EXTRACTED MATERIAL Start Marker

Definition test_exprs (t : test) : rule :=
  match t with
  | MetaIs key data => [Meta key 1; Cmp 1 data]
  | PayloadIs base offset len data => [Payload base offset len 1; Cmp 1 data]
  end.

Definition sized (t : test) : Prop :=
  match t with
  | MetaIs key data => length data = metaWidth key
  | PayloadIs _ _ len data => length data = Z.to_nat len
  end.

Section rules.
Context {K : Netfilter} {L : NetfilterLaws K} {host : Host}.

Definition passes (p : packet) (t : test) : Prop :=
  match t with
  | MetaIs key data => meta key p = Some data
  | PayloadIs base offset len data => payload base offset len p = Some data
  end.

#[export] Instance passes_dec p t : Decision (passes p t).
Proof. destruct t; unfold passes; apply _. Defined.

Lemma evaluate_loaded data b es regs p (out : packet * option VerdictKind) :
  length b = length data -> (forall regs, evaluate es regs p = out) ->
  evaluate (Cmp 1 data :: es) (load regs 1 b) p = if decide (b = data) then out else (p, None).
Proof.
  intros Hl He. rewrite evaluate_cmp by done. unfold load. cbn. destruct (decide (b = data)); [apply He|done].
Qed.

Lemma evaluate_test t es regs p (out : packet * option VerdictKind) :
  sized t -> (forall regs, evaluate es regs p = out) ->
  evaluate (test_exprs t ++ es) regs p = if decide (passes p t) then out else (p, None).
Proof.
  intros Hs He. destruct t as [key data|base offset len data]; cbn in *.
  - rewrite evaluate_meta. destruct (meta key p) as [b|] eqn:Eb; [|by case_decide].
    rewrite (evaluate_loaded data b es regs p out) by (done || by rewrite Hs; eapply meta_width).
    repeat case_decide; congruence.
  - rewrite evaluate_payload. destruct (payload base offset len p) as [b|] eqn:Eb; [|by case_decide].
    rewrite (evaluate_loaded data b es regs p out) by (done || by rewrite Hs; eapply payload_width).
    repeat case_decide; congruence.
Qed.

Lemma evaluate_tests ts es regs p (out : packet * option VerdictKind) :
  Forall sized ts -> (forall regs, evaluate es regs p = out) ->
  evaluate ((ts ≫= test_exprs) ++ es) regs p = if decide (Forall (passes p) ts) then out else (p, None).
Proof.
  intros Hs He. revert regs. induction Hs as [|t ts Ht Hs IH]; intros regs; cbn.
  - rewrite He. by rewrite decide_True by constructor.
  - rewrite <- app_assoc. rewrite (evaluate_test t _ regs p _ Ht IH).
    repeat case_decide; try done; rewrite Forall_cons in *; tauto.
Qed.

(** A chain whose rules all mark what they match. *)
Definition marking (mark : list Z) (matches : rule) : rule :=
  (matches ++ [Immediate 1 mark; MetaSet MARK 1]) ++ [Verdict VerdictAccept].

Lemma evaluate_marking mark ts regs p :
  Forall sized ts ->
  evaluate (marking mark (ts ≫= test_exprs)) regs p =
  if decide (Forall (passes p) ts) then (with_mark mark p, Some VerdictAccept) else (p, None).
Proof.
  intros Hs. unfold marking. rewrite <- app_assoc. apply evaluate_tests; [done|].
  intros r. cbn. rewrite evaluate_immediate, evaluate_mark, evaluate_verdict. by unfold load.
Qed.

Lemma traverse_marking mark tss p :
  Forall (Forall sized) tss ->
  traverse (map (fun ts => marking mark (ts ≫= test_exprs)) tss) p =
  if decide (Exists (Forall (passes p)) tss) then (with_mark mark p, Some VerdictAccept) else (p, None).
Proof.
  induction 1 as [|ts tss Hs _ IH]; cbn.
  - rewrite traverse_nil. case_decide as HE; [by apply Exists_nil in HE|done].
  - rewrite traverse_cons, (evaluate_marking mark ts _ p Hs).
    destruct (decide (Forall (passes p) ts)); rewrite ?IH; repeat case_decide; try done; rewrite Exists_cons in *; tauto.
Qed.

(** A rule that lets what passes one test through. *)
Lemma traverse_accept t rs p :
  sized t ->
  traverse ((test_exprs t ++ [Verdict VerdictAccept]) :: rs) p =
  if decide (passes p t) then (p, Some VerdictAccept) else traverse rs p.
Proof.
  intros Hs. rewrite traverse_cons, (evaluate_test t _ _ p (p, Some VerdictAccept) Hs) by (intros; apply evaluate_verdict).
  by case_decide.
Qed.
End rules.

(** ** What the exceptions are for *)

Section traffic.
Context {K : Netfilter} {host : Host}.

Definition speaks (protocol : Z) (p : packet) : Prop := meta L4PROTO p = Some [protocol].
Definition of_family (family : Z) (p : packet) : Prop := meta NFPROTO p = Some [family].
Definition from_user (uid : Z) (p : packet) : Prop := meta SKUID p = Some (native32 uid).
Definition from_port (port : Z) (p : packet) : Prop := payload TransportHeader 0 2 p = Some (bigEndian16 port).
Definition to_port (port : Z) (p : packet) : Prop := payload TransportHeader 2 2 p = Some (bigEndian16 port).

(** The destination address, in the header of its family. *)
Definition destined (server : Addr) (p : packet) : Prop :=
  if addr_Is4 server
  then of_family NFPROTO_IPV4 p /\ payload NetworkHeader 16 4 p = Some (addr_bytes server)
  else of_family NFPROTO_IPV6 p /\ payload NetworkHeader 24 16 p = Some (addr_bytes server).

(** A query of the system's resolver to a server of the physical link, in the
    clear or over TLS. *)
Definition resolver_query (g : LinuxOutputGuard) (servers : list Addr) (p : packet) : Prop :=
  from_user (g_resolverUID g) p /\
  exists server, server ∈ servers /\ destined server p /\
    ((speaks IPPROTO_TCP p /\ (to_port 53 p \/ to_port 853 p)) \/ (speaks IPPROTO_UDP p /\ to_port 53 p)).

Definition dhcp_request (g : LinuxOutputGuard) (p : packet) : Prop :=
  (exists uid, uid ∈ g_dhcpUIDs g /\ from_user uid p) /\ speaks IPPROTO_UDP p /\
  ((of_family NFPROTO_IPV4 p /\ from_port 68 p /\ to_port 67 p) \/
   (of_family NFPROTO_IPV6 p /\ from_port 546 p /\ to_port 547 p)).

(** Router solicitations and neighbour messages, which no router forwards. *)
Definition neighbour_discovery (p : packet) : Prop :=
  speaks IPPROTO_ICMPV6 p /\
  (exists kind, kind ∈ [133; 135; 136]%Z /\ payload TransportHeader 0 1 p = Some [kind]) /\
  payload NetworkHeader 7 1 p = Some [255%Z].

EXTRACTED MATERIAL End Marker
EXTRACTED MATERIAL Start Marker

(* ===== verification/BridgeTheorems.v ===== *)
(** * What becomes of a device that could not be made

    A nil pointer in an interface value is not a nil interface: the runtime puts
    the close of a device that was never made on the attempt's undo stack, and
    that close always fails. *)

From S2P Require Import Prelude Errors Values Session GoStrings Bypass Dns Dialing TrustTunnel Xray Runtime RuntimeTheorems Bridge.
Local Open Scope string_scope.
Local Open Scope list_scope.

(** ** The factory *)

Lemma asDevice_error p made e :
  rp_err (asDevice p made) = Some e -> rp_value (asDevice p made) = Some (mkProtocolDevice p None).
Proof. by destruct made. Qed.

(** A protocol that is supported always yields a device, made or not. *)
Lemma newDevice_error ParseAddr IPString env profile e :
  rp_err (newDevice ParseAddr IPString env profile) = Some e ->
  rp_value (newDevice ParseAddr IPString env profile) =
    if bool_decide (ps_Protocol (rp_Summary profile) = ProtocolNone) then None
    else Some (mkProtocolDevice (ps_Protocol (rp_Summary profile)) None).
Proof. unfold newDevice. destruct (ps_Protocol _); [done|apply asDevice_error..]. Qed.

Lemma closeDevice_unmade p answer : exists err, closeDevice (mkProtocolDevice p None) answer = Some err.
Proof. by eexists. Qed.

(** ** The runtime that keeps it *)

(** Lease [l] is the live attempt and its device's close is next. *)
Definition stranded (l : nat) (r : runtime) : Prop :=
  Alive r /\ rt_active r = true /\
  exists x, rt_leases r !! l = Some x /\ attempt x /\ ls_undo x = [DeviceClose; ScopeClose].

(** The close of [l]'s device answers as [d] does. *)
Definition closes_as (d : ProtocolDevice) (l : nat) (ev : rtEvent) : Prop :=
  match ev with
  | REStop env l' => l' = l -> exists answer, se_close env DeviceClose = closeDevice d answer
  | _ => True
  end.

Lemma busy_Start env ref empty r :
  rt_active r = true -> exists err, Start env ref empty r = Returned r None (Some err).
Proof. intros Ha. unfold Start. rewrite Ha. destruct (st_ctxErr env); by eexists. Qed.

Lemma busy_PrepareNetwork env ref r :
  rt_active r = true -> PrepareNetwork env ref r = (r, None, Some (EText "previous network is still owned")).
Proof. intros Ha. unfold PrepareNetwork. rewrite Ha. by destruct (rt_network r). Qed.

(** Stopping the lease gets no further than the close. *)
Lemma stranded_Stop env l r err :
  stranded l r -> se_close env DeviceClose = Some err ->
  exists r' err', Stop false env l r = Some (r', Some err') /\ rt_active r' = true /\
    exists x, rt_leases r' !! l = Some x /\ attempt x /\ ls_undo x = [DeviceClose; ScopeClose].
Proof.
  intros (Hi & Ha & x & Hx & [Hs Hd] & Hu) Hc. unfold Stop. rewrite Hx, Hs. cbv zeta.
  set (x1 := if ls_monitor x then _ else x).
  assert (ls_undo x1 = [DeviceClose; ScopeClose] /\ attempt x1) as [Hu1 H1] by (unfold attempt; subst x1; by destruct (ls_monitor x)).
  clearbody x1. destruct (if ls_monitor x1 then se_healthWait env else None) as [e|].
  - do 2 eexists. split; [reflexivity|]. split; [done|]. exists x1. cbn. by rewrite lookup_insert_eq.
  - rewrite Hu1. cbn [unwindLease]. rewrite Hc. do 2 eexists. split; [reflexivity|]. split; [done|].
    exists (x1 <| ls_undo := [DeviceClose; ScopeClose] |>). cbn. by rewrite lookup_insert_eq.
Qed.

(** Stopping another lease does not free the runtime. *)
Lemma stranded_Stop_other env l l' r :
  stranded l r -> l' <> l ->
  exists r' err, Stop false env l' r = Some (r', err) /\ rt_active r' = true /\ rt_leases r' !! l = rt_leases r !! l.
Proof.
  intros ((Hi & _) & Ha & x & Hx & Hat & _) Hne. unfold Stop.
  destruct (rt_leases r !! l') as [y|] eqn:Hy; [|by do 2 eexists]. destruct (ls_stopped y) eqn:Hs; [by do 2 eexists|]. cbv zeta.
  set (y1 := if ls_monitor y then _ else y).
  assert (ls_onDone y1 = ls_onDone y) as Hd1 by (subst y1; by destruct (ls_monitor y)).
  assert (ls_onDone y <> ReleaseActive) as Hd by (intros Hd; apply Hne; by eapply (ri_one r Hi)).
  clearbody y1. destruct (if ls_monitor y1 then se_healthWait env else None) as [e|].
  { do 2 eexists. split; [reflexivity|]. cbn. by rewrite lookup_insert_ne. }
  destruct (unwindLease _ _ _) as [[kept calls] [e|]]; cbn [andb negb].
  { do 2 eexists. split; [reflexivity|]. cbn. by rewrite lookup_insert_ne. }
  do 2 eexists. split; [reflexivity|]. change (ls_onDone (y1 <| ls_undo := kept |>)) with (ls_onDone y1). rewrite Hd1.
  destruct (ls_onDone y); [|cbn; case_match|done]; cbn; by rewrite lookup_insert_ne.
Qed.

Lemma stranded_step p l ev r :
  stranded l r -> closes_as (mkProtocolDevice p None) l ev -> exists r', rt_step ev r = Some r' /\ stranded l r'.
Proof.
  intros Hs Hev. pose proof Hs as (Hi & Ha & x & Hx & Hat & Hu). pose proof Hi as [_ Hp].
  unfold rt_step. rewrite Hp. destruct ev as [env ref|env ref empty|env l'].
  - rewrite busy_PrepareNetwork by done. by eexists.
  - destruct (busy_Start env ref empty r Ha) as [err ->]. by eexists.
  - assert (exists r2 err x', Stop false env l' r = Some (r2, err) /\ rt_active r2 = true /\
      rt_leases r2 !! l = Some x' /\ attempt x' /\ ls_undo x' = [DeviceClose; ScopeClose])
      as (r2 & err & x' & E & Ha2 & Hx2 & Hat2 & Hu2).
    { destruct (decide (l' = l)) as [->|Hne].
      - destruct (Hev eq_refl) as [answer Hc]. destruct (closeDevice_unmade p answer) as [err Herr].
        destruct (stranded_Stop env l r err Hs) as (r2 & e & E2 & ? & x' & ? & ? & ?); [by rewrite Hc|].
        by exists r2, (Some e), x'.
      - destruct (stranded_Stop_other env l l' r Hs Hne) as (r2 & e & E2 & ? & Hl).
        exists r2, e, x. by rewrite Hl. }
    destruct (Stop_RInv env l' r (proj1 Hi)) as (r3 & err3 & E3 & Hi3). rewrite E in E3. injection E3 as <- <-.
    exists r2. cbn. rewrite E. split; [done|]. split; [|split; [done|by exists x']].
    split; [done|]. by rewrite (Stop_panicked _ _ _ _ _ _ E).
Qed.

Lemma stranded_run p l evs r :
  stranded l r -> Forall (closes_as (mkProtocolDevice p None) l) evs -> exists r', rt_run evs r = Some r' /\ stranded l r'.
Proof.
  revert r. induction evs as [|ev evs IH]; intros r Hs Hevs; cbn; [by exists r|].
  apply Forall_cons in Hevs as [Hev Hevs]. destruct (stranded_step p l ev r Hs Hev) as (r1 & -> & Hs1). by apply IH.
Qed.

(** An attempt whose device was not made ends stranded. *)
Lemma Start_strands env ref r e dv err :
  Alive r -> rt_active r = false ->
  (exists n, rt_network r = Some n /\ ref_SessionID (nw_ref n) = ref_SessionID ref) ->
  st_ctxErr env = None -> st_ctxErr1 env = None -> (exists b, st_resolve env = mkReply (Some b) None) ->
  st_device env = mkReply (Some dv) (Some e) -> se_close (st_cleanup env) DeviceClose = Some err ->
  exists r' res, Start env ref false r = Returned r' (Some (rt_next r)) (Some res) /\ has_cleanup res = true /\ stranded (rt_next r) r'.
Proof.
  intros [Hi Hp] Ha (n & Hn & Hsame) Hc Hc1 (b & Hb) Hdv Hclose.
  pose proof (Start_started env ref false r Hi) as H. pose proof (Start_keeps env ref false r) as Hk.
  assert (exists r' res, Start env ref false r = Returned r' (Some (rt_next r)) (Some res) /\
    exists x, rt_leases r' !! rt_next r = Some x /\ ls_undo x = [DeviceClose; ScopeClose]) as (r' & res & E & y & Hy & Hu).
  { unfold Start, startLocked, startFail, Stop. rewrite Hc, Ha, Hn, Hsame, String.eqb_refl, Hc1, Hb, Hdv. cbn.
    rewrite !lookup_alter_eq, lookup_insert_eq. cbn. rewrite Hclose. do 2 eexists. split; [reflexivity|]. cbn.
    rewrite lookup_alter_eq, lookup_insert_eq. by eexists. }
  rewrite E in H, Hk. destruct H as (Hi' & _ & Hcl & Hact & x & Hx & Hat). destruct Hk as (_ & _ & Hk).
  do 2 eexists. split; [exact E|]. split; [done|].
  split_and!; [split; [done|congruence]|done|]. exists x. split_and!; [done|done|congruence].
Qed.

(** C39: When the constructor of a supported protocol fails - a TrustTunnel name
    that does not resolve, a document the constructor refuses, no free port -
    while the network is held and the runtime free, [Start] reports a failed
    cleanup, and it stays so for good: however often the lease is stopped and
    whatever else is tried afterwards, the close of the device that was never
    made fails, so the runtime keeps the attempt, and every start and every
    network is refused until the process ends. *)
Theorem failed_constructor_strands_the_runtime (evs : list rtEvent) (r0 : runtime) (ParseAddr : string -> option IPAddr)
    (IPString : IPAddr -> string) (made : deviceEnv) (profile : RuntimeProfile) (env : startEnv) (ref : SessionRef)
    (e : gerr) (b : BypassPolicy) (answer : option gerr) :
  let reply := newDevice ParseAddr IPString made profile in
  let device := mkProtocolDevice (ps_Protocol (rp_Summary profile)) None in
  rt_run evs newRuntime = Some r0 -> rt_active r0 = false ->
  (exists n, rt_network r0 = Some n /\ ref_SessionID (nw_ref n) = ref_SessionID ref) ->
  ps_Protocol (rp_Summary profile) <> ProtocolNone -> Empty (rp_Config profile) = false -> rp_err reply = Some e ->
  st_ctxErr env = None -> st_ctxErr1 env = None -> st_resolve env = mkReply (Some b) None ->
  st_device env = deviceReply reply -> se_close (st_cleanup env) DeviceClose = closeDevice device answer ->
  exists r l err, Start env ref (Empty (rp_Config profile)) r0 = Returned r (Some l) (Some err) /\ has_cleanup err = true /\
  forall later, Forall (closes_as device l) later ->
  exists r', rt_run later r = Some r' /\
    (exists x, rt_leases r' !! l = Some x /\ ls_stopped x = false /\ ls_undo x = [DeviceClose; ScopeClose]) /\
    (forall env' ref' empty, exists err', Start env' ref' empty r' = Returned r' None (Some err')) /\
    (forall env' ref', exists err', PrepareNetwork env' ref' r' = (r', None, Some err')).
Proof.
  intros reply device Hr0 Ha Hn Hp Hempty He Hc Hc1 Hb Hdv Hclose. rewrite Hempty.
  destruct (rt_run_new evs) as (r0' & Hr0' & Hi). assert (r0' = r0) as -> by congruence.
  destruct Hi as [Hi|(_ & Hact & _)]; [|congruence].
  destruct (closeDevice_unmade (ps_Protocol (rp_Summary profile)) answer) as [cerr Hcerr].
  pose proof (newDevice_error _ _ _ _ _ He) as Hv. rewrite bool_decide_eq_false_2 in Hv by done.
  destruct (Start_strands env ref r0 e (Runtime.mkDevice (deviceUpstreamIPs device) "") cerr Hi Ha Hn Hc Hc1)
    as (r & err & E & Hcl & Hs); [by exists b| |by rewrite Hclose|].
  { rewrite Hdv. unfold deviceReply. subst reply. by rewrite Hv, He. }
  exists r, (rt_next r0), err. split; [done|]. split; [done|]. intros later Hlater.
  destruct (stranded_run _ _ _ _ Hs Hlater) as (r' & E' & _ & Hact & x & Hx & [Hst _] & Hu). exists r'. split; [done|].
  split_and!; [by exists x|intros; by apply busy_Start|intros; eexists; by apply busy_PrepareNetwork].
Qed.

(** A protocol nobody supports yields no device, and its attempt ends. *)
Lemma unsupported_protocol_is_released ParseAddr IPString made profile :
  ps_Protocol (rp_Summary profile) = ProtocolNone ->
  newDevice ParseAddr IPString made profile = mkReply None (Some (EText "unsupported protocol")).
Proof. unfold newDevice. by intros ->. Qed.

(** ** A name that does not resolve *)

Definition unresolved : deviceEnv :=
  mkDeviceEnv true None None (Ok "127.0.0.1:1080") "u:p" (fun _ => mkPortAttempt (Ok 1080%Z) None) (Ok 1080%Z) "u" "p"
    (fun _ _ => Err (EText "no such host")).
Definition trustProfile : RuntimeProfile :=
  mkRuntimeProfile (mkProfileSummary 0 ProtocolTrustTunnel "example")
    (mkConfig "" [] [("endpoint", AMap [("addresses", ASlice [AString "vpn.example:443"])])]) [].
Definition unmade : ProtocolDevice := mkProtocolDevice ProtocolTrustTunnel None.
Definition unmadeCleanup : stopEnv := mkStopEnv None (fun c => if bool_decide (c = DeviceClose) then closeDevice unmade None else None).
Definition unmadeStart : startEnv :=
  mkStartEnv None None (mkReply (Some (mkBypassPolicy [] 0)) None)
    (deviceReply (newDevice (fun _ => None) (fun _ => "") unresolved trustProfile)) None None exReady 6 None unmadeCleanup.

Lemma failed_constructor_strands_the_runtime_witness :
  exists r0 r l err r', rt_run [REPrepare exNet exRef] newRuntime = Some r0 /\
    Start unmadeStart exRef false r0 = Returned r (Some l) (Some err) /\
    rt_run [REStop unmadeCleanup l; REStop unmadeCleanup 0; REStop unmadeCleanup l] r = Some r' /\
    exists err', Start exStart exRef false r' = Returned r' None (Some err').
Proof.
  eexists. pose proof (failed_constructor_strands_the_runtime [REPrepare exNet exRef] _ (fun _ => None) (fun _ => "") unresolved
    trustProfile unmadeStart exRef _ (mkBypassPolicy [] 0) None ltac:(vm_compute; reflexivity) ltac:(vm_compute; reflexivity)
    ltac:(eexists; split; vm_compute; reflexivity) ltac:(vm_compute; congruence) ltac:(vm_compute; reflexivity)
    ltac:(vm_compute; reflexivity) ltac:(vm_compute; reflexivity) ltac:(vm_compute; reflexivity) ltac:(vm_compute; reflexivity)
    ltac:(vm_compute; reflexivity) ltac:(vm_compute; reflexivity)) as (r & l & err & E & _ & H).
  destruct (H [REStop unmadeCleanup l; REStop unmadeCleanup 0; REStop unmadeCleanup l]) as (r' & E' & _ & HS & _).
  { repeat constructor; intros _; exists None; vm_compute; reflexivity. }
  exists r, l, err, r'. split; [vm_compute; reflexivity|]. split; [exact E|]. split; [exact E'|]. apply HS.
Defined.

EXTRACTED MATERIAL End Marker

PROBLEM
Would you please repeat exactly the lines above, starting at the line with "rp_err (newDevice ParseAddr" and stopping at the line with "Lemma busy_PrepareNetwork env", both included?

FINISHED TASK
  rp_err (newDevice ParseAddr IPString env profile) = Some e ->
  rp_value (newDevice ParseAddr IPString env profile) =
    if bool_decide (ps_Protocol (rp_Summary profile) = ProtocolNone) then None
    else Some (mkProtocolDevice (ps_Protocol (rp_Summary profile)) None).
Proof. unfold newDevice. destruct (ps_Protocol _); [done|apply asDevice_error..]. Qed.

Lemma closeDevice_unmade p answer : exists err, closeDevice (mkProtocolDevice p None) answer = Some err.
Proof. by eexists. Qed.

(** ** The runtime that keeps it *)

(** Lease [l] is the live attempt and its device's close is next. *)
Definition stranded (l : nat) (r : runtime) : Prop :=
  Alive r /\ rt_active r = true /\
  exists x, rt_leases r !! l = Some x /\ attempt x /\ ls_undo x = [DeviceClose; ScopeClose].

(** The close of [l]'s device answers as [d] does. *)
Definition closes_as (d : ProtocolDevice) (l : nat) (ev : rtEvent) : Prop :=
  match ev with
  | REStop env l' => l' = l -> exists answer, se_close env DeviceClose = closeDevice d answer
  | _ => True
  end.

Lemma busy_Start env ref empty r :
  rt_active r = true -> exists err, Start env ref empty r = Returned r None (Some err).
Proof. intros Ha. unfold Start. rewrite Ha. destruct (st_ctxErr env); by eexists. Qed.

Lemma busy_PrepareNetwork env ref r :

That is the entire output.